# Stabilizers ???



## Tomtdct (Apr 6, 2009)

I shoot a Bowtech Tomcat thats a few years old now, I have added a STS
string suppressors and have a Canadian Tire stabilizer on it. 
I'm technically challenged, when it comes to bow components, eg, stabilizers.
I read about B-Stinger on this forum, can some one offer a little insight as to
the importance of a stabilizer? Will it tighten up my groupings or just reduce
vibration a little?
I realize what works wonders for one may be an annoyence to another but
some feedback would be greatly appreciated.
I generally shoot some targets and have started to try 3-D and at a club range, but mostly as a prep for deer season.

Thank you

Tom Trombley


----------



## cheaplaughs (Mar 27, 2005)

*stabs*

go to the b-stinger site they explain what a stab should do and why theirs is the best.in their minds.


----------



## pintojk (Jan 31, 2003)

stabilizers can perform a number of functions .....

1) absorb vibration 
2) add mass weight
3) balance how a bow feels 
4) all of the above

a well balanced, shock free bow will help "tighten" your groups, but good tuning and form play a greater part in that than just screwing on a fancy stabilizer.

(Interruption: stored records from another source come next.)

(* ===== verification/ClusterWitnesses.v ===== *)
(** * The cluster client on a concrete world

    An encoding of the two envelopes with the laws of [MrpcOk] and a client that always
    delivers, and on them four shards per application with validating cores. *)

From S2P Require Export MessagesProps ClusterProps GatewayExamples.

(** ** Values as sequences of numbers *)

Class Flat (A : Type) : Type := {
  flat : A -> list Z;
  unflat : list Z -> option (A * list Z);
  flat_zero : A;
}.
Class FlatOk (A : Type) {F : Flat A} : Prop :=
  unflat_flat (a : A) (rest : list Z) : unflat (flat a ++ rest) = Some (a, rest).

#[export] Instance flat_Z : Flat Z := {|
  flat z := [z]; unflat l := match l with z :: l => Some (z, l) | [] => None end; flat_zero := 0 |}.
#[export] Instance flat_Z_ok : FlatOk Z.
Proof. done. Qed.

#[export] Instance flat_unit : Flat unit := {| flat _ := []; unflat l := Some (tt, l); flat_zero := tt |}.
#[export] Instance flat_unit_ok : FlatOk unit.
Proof. by intros [] l. Qed.

Section combinators.
Context {A B : Type} {FA : Flat A} {FB : Flat B}.

#[export] Instance flat_prod : Flat (A * B) := {|
  flat p := flat p.1 ++ flat p.2;
  unflat l := unflat l ≫= fun p => unflat p.2 ≫= fun q => Some (p.1, q.1, q.2);
  flat_zero := (flat_zero, flat_zero) |}.
#[export] Instance flat_sum : Flat (A + B) := {|
  flat s := match s with inl a => 0 :: flat a | inr b => 1 :: flat b end;
  unflat l := match l with
    | 0 :: l => unflat l ≫= fun p => Some (inl p.1, p.2)
    | 1 :: l => unflat l ≫= fun p => Some (inr p.1, p.2)
    | _ => None end;
  flat_zero := inl flat_zero |}.
Definition flat_via (to : B -> A) (from : A -> B) : Flat B := {|
  flat b := flat (to b);
  unflat l := unflat l ≫= fun p => Some (from p.1, p.2);
  flat_zero := from flat_zero |}.

Fixpoint unflat_list (n : nat) (l : list Z) : option (list A * list Z) :=
  match n with
  | O => Some ([], l)
  | S n => unflat l ≫= fun p => unflat_list n p.2 ≫= fun q => Some (p.1 :: q.1, q.2)
  end.
#[export] Instance flat_list : Flat (list A) := {|
  flat l := Z.of_nat (length l) :: concat (flat <$> l);
  unflat l := match l with n :: l => unflat_list (Z.to_nat n) l | [] => None end;
  flat_zero := [] |}.

Context {OA : FlatOk A} {OB : FlatOk B}.
#[export] Instance flat_prod_ok : FlatOk (A * B).
Proof. intros [a b] l. cbn. by rewrite <-app_assoc, unflat_flat; cbn; rewrite unflat_flat. Qed.
#[export] Instance flat_sum_ok : FlatOk (A + B).
Proof. intros [a|b] l; cbn; by rewrite unflat_flat. Qed.
Lemma flat_via_ok (to : B -> A) from : (forall b, from (to b) = b) -> @FlatOk B (flat_via to from).
Proof. intros E b l. cbn. by rewrite unflat_flat; cbn; rewrite E. Qed.
Lemma unflat_list_flat (l : list A) rest :
  unflat_list (length l) (concat (flat <$> l) ++ rest) = Some (l, rest).
Proof using FA OA.
  induction l as [|a l IH]; [done|]. cbn. rewrite <-app_assoc, unflat_flat. cbn. by rewrite IH.
Qed.
#[export] Instance flat_list_ok : FlatOk (list A).
Proof using FA OA. intros l rest. cbn. by rewrite Nat2Z.id, unflat_list_flat. Qed.
End combinators.

(** An instance through an isomorphism, which [destruct] proves. *)
#[local] Ltac via := apply flat_via_ok; by intros [].

#[export] Instance flat_bool : Flat bool :=
  flat_via (fun b : bool => if b then inl tt else inr tt)
    (fun s : unit + unit => match s with inl _ => true | inr _ => false end).
#[export] Instance flat_bool_ok : FlatOk bool.
Proof. via. Qed.
#[export] Instance flat_option {A} {F : Flat A} : Flat (option A) :=
  flat_via (fun o => match o with None => inl tt | Some a => inr a end)
    (fun s : unit + A => match s with inl _ => None | inr a => Some a end).
#[export] Instance flat_option_ok {A} {F : Flat A} {O : FlatOk A} : FlatOk (option A).
Proof. via. Qed.
#[export] Instance flat_string : Flat string :=
  flat_via (fun s => (fun c => Z.of_nat (Ascii.nat_of_ascii c)) <$> String.list_ascii_of_string s)
    (fun l : list Z => String.string_of_list_ascii ((fun z => Ascii.ascii_of_nat (Z.to_nat z)) <$> l)).
#[export] Instance flat_string_ok : FlatOk string.
Proof.
  apply flat_via_ok. intros s. rewrite <-list_fmap_compose. rewrite (list_fmap_ext _ id).
  - by rewrite list_fmap_id, String.string_of_list_ascii_of_string.
  - intros i c _. cbn. by rewrite Nat2Z.id, Ascii.ascii_nat_embedding.
Qed.

(** ** The parts of the envelopes *)

#[export] Instance flat_QueueId : Flat QueueId.t :=
  flat_via (fun '(QueueId.mk x1 x2) => (x1, x2)) (fun '(x1, x2) => QueueId.mk x1 x2).
#[export] Instance flat_QueueId_ok : FlatOk QueueId.t.
Proof. via. Qed.
#[export] Instance flat_TaskId : Flat TaskId.t :=
  flat_via (fun '(TaskId.mk x1 x2 x3) => (x1, x2, x3)) (fun '(x1, x2, x3) => TaskId.mk x1 x2 x3).
#[export] Instance flat_TaskId_ok : FlatOk TaskId.t.
Proof. via. Qed.
#[export] Instance flat_ScheduleId : Flat ScheduleId.t :=
  flat_via (fun '(ScheduleId.mk x1 x2 x3) => (x1, x2, x3)) (fun '(x1, x2, x3) => ScheduleId.mk x1 x2 x3).
#[export] Instance flat_ScheduleId_ok : FlatOk ScheduleId.t.
Proof. via. Qed.
#[export] Instance flat_AppError : Flat AppError :=
  flat_via (fun v => match v with
    | taskNotFoundError y0 => (inl y0)
    | queueIdPurgedError y0 y1 => (inr (y0, y1)) end)
    (fun s : TaskId.t + (Z * Z) => match s with
    | inl y0 => taskNotFoundError y0
    | inr ((y0, y1)) => queueIdPurgedError y0 y1 end).
#[export] Instance flat_AppError_ok : FlatOk AppError.
Proof. via. Qed.
#[export] Instance flat_QAppError : Flat QAppError :=
  flat_via (fun v => match v with
    | queueNotFoundError y0 => (inl y0)
    | queueIdNotFoundError y0 => (inr (inl y0))
    | scheduleNotFoundError y0 y1 => (inr (inr (inl (y0, y1))))
    | scheduleIdNotFoundError y0 => (inr (inr (inr (inl y0))))
    | queueNameExistsError y0 => (inr (inr (inr (inr (inl y0)))))
    | scheduleNameExistsError y0 y1 => (inr (inr (inr (inr (inr (inl (y0, y1)))))))
    | maxQueuesReachedError y0 => (inr (inr (inr (inr (inr (inr (inl y0)))))))
    | maxSchedulesReachedError y0 => (inr (inr (inr (inr (inr (inr (inr (inl y0))))))))
    | queueIdCollisionError y0 => (inr (inr (inr (inr (inr (inr (inr (inr (inl y0)))))))))
    | scheduleIdCollisionError y0 => (inr (inr (inr (inr (inr (inr (inr (inr (inr (inl y0))))))))))
    | versionMismatchError y0 y1 y2 => (inr (inr (inr (inr (inr (inr (inr (inr (inr (inr (inl (y0, y1, y2))))))))))))
    | scheduleVersionMismatchError y0 y1 y2 y3 => (inr (inr (inr (inr (inr (inr (inr (inr (inr (inr (inr (y0, y1, y2, y3)))))))))))) end)
    (fun s : bytes + (QueueId.t + ((bytes * bytes) + (Z + (bytes + ((bytes * bytes) + (Z + (Z + (QueueId.t + (ScheduleId.t + ((bytes * Z * Z) + (bytes * bytes * Z * Z))))))))))) => match s with
    | inl y0 => queueNotFoundError y0
    | inr (inl y0) => queueIdNotFoundError y0
    | inr (inr (inl (y0, y1))) => scheduleNotFoundError y0 y1
    | inr (inr (inr (inl y0))) => scheduleIdNotFoundError y0
    | inr (inr (inr (inr (inl y0)))) => queueNameExistsError y0
    | inr (inr (inr (inr (inr (inl (y0, y1)))))) => scheduleNameExistsError y0 y1
    | inr (inr (inr (inr (inr (inr (inl y0)))))) => maxQueuesReachedError y0
    | inr (inr (inr (inr (inr (inr (inr (inl y0))))))) => maxSchedulesReachedError y0
    | inr (inr (inr (inr (inr (inr (inr (inr (inl y0)))))))) => queueIdCollisionError y0
    | inr (inr (inr (inr (inr (inr (inr (inr (inr (inl y0))))))))) => scheduleIdCollisionError y0
    | inr (inr (inr (inr (inr (inr (inr (inr (inr (inr (inl (y0, y1, y2))))))))))) => versionMismatchError y0 y1 y2
    | inr (inr (inr (inr (inr (inr (inr (inr (inr (inr (inr (y0, y1, y2, y3))))))))))) => scheduleVersionMismatchError y0 y1 y2 y3 end).
#[export] Instance flat_QAppError_ok : FlatOk QAppError.
Proof. via. Qed.
#[export] Instance flat_mrpcError : Flat mrpcError :=
  flat_via (fun e => match e with QueuesError e => inl e | TasksError e => inr (inl e) | ValidationError m => inr (inr m) end)
    (fun s : QAppError + (AppError + string) =>
       match s with inl e => QueuesError e | inr (inl e) => TasksError e | inr (inr m) => ValidationError m end).
#[export] Instance flat_mrpcError_ok : FlatOk mrpcError.
Proof. via. Qed.
#[export] Instance flat_Request : Flat Request :=
  flat_via (fun '(mkRequest d i n t) => (d, i, n, t)) (fun '(d, i, n, t) => mkRequest d i n t).
#[export] Instance flat_Request_ok : FlatOk Request.
Proof. via. Qed.
#[export] Instance flat_RpcResponse : Flat RpcResponse :=
  flat_via (fun '(mkRpcResponse d e) => (d, e)) (fun '(d, e) => mkRpcResponse d e).
#[export] Instance flat_RpcResponse_ok : FlatOk RpcResponse.
Proof. via. Qed.

(** ** The instances *)

Definition flat_encode {A} (F : Flat A) (a : A) : option bytes := Some (1 :: flat a).
Definition flat_decode {A} (F : Flat A) (b : bytes) : option A :=
  match b with [] => Some flat_zero | _ :: b => fst <$> unflat b end.

Lemma flat_roundtrip {A} (F : Flat A) (O : FlatOk A) a :
  exists b, flat_encode F a = Some b /\ flat_decode F b = Some a.
Proof. eexists. split; [done|]. cbn. rewrite <-(app_nil_r (flat a)), unflat_flat. done. Qed.

Definition mrpc_ref : Mrpc := {|
  Request_Marshal := flat_encode _; Request_Unmarshal := flat_decode _;
  Response_Marshal := flat_encode _; Response_Unmarshal := flat_decode _;
|}.
#[export] Instance mrpc_ref_ok : MrpcOk mrpc_ref.
Proof. split; intros; by apply (flat_roundtrip _ _). Qed.

Section client.
Context {U : Utils} {H : Honey} {C : CronLib} {K : Keyspace} {PH : Protohelpers} {R : Mrpc} {L : Type}.
Context (qapi : Z -> Z -> MoabQueuesCoreApi QTxn) (tapi : Z -> Z -> MoabTasksCoreApi Txn).

Definition monstera_ref : MonsteraClient (World (L := L)) := {|
  client_Read app key _ data :=
    if decide (app = MoabQueues) then to_queues qapi (fun l => owning_shard l key) queuesAdapter_Read data
    else to_tasks tapi (fun l => owning_shard l key) tasksAdapter_Read data;
  client_ReadShard app shardId _ data :=
    if decide (app = MoabQueues) then to_queues qapi (fun l => findById l shardId) queuesAdapter_Read data
    else to_tasks tapi (fun l => findById l shardId) tasksAdapter_Read data;
  client_Update app key data :=
    if decide (app = MoabQueues) then to_queues qapi (fun l => owning_shard l key) queuesAdapter_Update data
    else to_tasks tapi (fun l => owning_shard l key) tasksAdapter_Update data;
  client_UpdateShard app shardId data :=
    if decide (app = MoabQueues) then to_queues qapi (fun l => findById l shardId) queuesAdapter_Update data
    else to_tasks tapi (fun l => findById l shardId) tasksAdapter_Update data;
  client_ListShards app := Stub_ListShards app;
|}.
Lemma monstera_ref_ok : MonsteraClientOk qapi tapi monstera_ref.
Proof. split; intros; intros w; left; reflexivity. Qed.
End client.

(** ** The concrete world *)

Module CRun.
#[export] Existing Instance protohelpers_ref.
#[export] Existing Instance mrpc_ref.
#[export] Existing Instance snapshots_ref.

Definition client : MonsteraClient GWorld := monstera_ref (node_queues true) (node_tasks true).
#[export] Existing Instance client.
#[export] Instance client_ok : MonsteraClientOk (node_queues true) (node_tasks true) client.
Proof. apply monstera_ref_ok. Qed.

Definition queue_req : Wire.CreateQueueRequest.t :=
  Wire.CreateQueueRequest.mk (Some (QueueId.mk 7 3)) (str "jobs") [] 30 None None None 3600 10.
(** The id is missing. *)
Definition bad_req : Wire.QueueIdRequest.t := Wire.QueueIdRequest.mk None.

Lemma shards_ok_w0 : shards_ok GRun.w0.
Proof. split; exists (2 ^ 32 / 4); by apply partition_new. Qed.

(** The name of the queue a call answers with. *)
Definition answered (r : Res (CallResult Queue.t * GWorld)) : option bytes :=
  match r with Ok (inr q, _) => Some (Queue.Name q) | _ => None end.

(** The cluster client creates the queue and reads it back through the encodings. *)
Example create_and_get :
  answered (Monstera_CreateQueue queue_req GRun.w0) = Some (str "jobs") /\
  answered (Monstera_GetQueueByName (QueueNameRequest.mk 7 (str "jobs"))
    (GRun.after (Monstera_CreateQueue queue_req) GRun.w0)) = Some (str "jobs").
Proof. split; vm_compute; reflexivity. Qed.

Lemma queue_req_typed : go_value (codec CreateQueueRequest) queue_req.
Proof. repeat split; vm_compute; intros [=]. Qed.
Lemma queue_req_small : small CreateQueueRequest queue_req.
Proof. vm_compute. reflexivity. Qed.
Lemma typed_w0 : world_typed GRun.w0.
Proof.
  split; [repeat (apply Forall_cons; split); [..|by apply Forall_nil]; apply QNewCore_typed
         |repeat (apply Forall_cons; split); [..|by apply Forall_nil]; apply NewCore_typed
         |split; vm_compute; congruence].
Qed.
Definition created (r : Res (CallResult Queue.t * GWorld)) : option Queue.t :=
  match r with Ok (inr q, _) => Some q | _ => None end.
Definition created_queue : option Queue.t := Eval vm_compute in created (Stub_CreateQueue queue_req GRun.w0).
Lemma created_queue_eq : created (Stub_CreateQueue queue_req GRun.w0) = created_queue.
Proof. vm_compute. reflexivity. Qed.
Lemma queue_answer_small x w :
  Stub_CreateQueue queue_req GRun.w0 = Ok (inr x, w) -> small CreateQueueResponse (Some x).
Proof.
  intros E. pose proof created_queue_eq as Ec. rewrite E in Ec. injection Ec as ->.
  vm_compute. reflexivity.
Qed.
End CRun.
Import CRun.

Lemma cluster_agrees_with_single_node_witness :
  refines (Monstera_CreateQueue CRun.queue_req) (Stub_CreateQueue CRun.queue_req)
    (CreateQueueRequest_Validate CRun.queue_req) GRun.w0 /\
  Monstera_GetQueue CRun.bad_req GRun.w0 =
    Ok (inl (AppErr (ValidationError "QueueId must be set")), ticked GRun.w0).
Proof.
  pose proof (cluster_agrees_with_single_node true GRun.w0 CRun.shards_ok_w0 CRun.typed_w0) as Hw. split.
  - apply (agrees_CreateQueue _ Hw); [apply queue_req_typed|apply queue_req_small|apply queue_answer_small].
  - apply (agrees_GetQueue _ Hw CRun.bad_req); [by repeat split|by vm_compute|done].
Defined.

(** ** Type safety on bytes *)

Module TRun.
(** An envelope with one byte for the method and one for the time. *)
Definition mrpc_bytes : Mrpc := {|
  Request_Marshal r := Some (MethodNumber r :: Now r :: Data r);
  Request_Unmarshal b := match b with n :: t :: d => Some (mkRequest d [] n t) | _ => None end;
  Response_Marshal r := Some (resp_Data r);
  Response_Unmarshal b := Some (mkRpcResponse b None);
|}.
#[export] Instance mrpc_bytes_typed : MrpcTyped mrpc_bytes.
Proof.
  intros [|n [|t d]] r Hb; cbn; try done. intros [= <-]. rewrite !Forall_cons in Hb. destruct Hb as (_ & Ht & Hd).
  split; [done|]. cbn. unfold is_byte in Ht. unfold is_i64. rewrite two63_val. lia.
Qed.

(** [Enqueue] of one task in queue 3 of account 7, at time 5. *)
Definition enqueue_bytes : bytes :=
  1 :: 5 :: MarshalBinary EnqueueRequest_binary
    (Wire.EnqueueRequest.mk (Some (QueueId.mk 7 3)) [EnqueueRequestEntry.mk (str "x") 9 99 [] None [] []]).
Lemma enqueue_bytes_ok : all_bytes enqueue_bytes.
Proof.
  assert (E : forallb (fun b => (0 <=? b) && (b <? 256)) enqueue_bytes = true) by (vm_compute; reflexivity).
  apply Forall_forall. intros b Hb%list_elem_of_In. rewrite forallb_forall in E. specialize (E b Hb). unfold is_byte. lia.
Qed.
Definition api : MoabTasksCoreApi Txn := MoabTasksCore 0 (2 ^ 32 - 1).
Definition served : Txn := (tasksAdapter_Update (R := mrpc_bytes) api (mkAdapter NewCore [] 0 (2 ^ 32 - 1)) enqueue_bytes).2.
(** The call stored its task. *)
Example served_stores_task :
  Task.ExpiresAt <$> bt_Get (table (tasks served)) (task_key (TaskId.mk 7 3 1)) = Some 99.
Proof. vm_compute. reflexivity. Qed.
End TRun.
Import TRun.

Lemma cores_are_type_safe_witness : tasks_typed TRun.served.
Proof.
  destruct (cores_are_type_safe (R := TRun.mrpc_bytes) false 0 (2 ^ 32 - 1)) as [Ht _]. apply Ht.
  exact (tasks_served_update (R := TRun.mrpc_bytes) TRun.api (mkAdapter NewCore [] 0 (2 ^ 32 - 1)) _
    (tasks_served_new (R := TRun.mrpc_bytes) TRun.api) TRun.enqueue_bytes_ok).
Defined.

while the B-Stinger is getting some rave reviews by a number of shooters, what works for them may not work for you.

Best bet, head out to the local ProShop in your area, try a few out and see what works best for both you and your bow.


----------



## cheaplaughs (Mar 27, 2005)

*stabs*

hello john are you still using your design.how did it turn out.have you changed anything.


----------



## pintojk (Jan 31, 2003)

cheaplaughs said:


> hello john are you still using your design.how did it turn out.have you changed anything.

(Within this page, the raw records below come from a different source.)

Lemma main_twice_is_main_once_witness :
  let args := mkArgs "datasette-x" "projects" in
  let w1 := fst (main args example_home) in
  exists w2,
    main args w1 = (w2, Done) /\ fs w2 = fs w1 /\ cwd w2 = cwd w1
    /\ path_exists w1 (resolve w1 (parse (args_path args))) = true.
Proof.
  apply (main_twice_is_main_once (mkArgs "datasette-x" "projects") example_home).
  vm_compute. reflexivity.
Defined.

(** X9: the project root that [main] passes to the messages is always an
    absolute path, for every name and every [--path]: "Created plugin at:"
    and "cd" show a path that starts with "/". *)
Theorem printed_project_root_is_absolute (args : Args) (w : World) :
  let output_dir := resolve w (parse (args_path args)) in
  let shown := to_string (plugin_dir (args_name args) output_dir) in
  Str.startswith shown "/" = true
  /\ In ("Created plugin at: " +:+ shown)
        (printed (create_plugin (args_name args) output_dir))
  /\ In ("  cd " +:+ shown) (printed (create_plugin (args_name args) output_dir)).
Proof.
  intros output_dir shown. split.
  - unfold shown, plugin_dir, joinpath.
    destruct (parse_root_cases (args_name args)) as [H|[H|H]]; rewrite H.
    + reflexivity.
    + unfold to_string. now rewrite H.
    + unfold to_string. now rewrite H.
  - rewrite printed_create_plugin. split; apply in_or_app; right; simpl; tauto.
Qed.

(** X10: when a regular file lies on the way to the output directory, [main]
    stops at its own [mkdir]: the generator is not started, nothing is printed
    and nothing changes.  The exception is [NotADirectoryError], unless the
    system refuses the path of the output directory for a null byte
    ([ValueError]) or its length ([OSError] with [ENAMETOOLONG]), as
    [past_file] says. *)
Theorem main_output_dir_below_a_file (args : Args) (w : World) (k : nat) (c : string) :
  let output_dir := resolve w (parse (args_path args)) in
  well_formed (fs w) ->
  k < List.length (tail output_dir) ->
  node_at (fs w) (take k (tail output_dir)) = Some (File c) ->
  main args w = (w, Raised (past_file output_dir))
  /\ (check_path output_dir = None -> main args w = (w, Raised NotADirectoryError)).
Proof.
  intros output_dir Hwf Hk Hfile.
  destruct (resolve_plain w (parse (args_path args))) as (_ & Hno & Hstart).
  fold output_dir in Hno, Hstart.
  set (a := take k (tail output_dir)) in *.
  set (b := drop k (tail output_dir)).
  assert (Ht : tail output_dir = a ++ b) by (symmetry; apply take_drop).
  assert (Hb : b <> []).
  { intros Hb. apply (f_equal (@List.length _)) in Hb. unfold b in Hb.
    rewrite length_drop in Hb. cbn [List.length] in Hb. lia. }
  assert (Ha : fs w !! a = Some (File c)) by (destruct a; [discriminate | exact Hfile]).
  assert (Hwalk : walk (fs w) [] a = inr a).
  { apply (well_formed_walk (fs w) a (File c) Hwf); [|now destruct a | exact Ha].
    intros Hin. apply Hno. rewrite Ht. apply in_or_app. now left. }
  assert (Hstat : stat w output_dir = None).
  { unfold stat. destruct (check_path output_dir); [reflexivity|].
    rewrite Hstart, Ht, walk_app, Hwalk. destruct b; [congruence|].
    simpl. now rewrite Hfile. }
  assert (Hmain : main args w = (w, Raised (past_file output_dir))).
  { unfold main. fold output_dir. unfold path_exists. rewrite Hstat.
    rewrite (mkdir_past_file output_dir a b a c true false w); auto.
    all: now rewrite ?Hstart. }
  split; [exact Hmain|]. intros Hc. rewrite Hmain. unfold past_file. now rewrite Hc.
Qed.

Lemma main_output_dir_below_a_file_witness :
  main (mkArgs "datasette-x" "/out/sub") example_file_world
  = (example_file_world,
     Raised (past_file (resolve example_file_world (parse "/out/sub"))))
  /\ (check_path (resolve example_file_world (parse "/out/sub")) = None ->
      main (mkArgs "datasette-x" "/out/sub") example_file_world
      = (example_file_world, Raised NotADirectoryError)).
Proof.
  apply (main_output_dir_below_a_file (mkArgs "datasette-x" "/out/sub") example_file_world
           1 "notes").
  - intros loc x n H. unfold example_file_world in H. simpl in H.
    apply lookup_insert_Some in H as [[Heq _]|[_ H]].
    + destruct loc as [|y loc]; [|destruct loc; discriminate].
      injection Heq as <-. split; [reflexivity | now apply Nat.leb_le].
    + rewrite lookup_empty in H. discriminate.
  - vm_compute. lia.
  - reflexivity.
Defined.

still working fine thanks ..... I have a newer version in my shop as we speak, hopefully I'll be prototyping it shortly :becky:


----------



## cheaplaughs (Mar 27, 2005)

*stabs*

do you think a balanced bow is better or would weight forward be better.


----------



## pintojk (Jan 31, 2003)

cheaplaughs said:


> do you think a balanced bow is better or would weight forward be better.


I prefer "balanced" but some weight forward has it's positives as well 

Ton's of folks swear by stabilizers like the BStinger, I personally just can't hold that kind of weight out there so it's definately something that would not work for me


----------



## cheaplaughs (Mar 27, 2005)

*stabs*

i tried soom bstinger weights on my long stab.couldnt hold the weight.john macdonald made me a lighter disc it seems to work well.


----------



## Reed (Jun 18, 2002)

pintojk said:


> I prefer "balanced" but some weight forward has it's positives as well
> 
> Ton's of folks swear by stabilizers like the BStinger, I personally just can't hold that kind of weight out there so it's definately something that would not work for me


neither could I, tried both the 11 adn 14oz weights and all I got was a case of tennis elbow.

that being said, it did work as advirtised, a great help in the wind, but alas it was not ment to be.

Reed


----------



## ingoldarchery (Dec 3, 2008)

If you got a Bowtech Tomkat, we normally sell them with a S-coil or a Doinker A bomb. This is all these bows need and they are short and great for hunting and 3-D.


----------



## thunderbolt (Oct 11, 2002)

pintojk said:


> still working fine thanks ..... I have a newer version in my shop as we speak, hopefully I'll be prototyping it shortly :becky:


So, John:secret: what are you building?


----------



## pintojk (Jan 31, 2003)

thunderbolt said:


> So, John:secret: what are you building?


:zip:


----------



## cheaplaughs (Mar 27, 2005)

*stabs*

is it similar to what i saw or is it revolutionary


----------



## pintojk (Jan 31, 2003)

cheaplaughs said:


> is it similar to what i saw or is it revolutionary


what you've seen is being "modified" at this time, the original still kicks arse, but the second generation is a tad smaller and lighter ..... now for the other sctuff on the drawing board :secret:


----------



## cheaplaughs (Mar 27, 2005)

*stabs*

when is the release date.any pics


----------



## thunderbolt (Oct 11, 2002)

pintojk said:


> what you've seen is being "modified" at this time, the original still kicks arse, but the second generation is a tad smaller and lighter ..... now for the other sctuff on the drawing board :secret:


:secret:you can trust us not to tell!:zip:

Yeah right


----------



## pintojk (Jan 31, 2003)

thunderbolt said:


> :secret:you can trust us not to tell!:zip:
> 
> Yeah right


exactly 

next time I see you at the club cheaplaughs I should have my prototypes finished ..... as for release, the company I'm working with is thinking summerish


----------



## Reed (Jun 18, 2002)

pintojk said:


> exactly
> 
> next time I see you at the club cheaplaughs I should have my prototypes finished ..... as for release, the company I'm working with is thinking summerish


cool I am ready for somthing new, peopel keep laughing at myBig Johnson:wink:


----------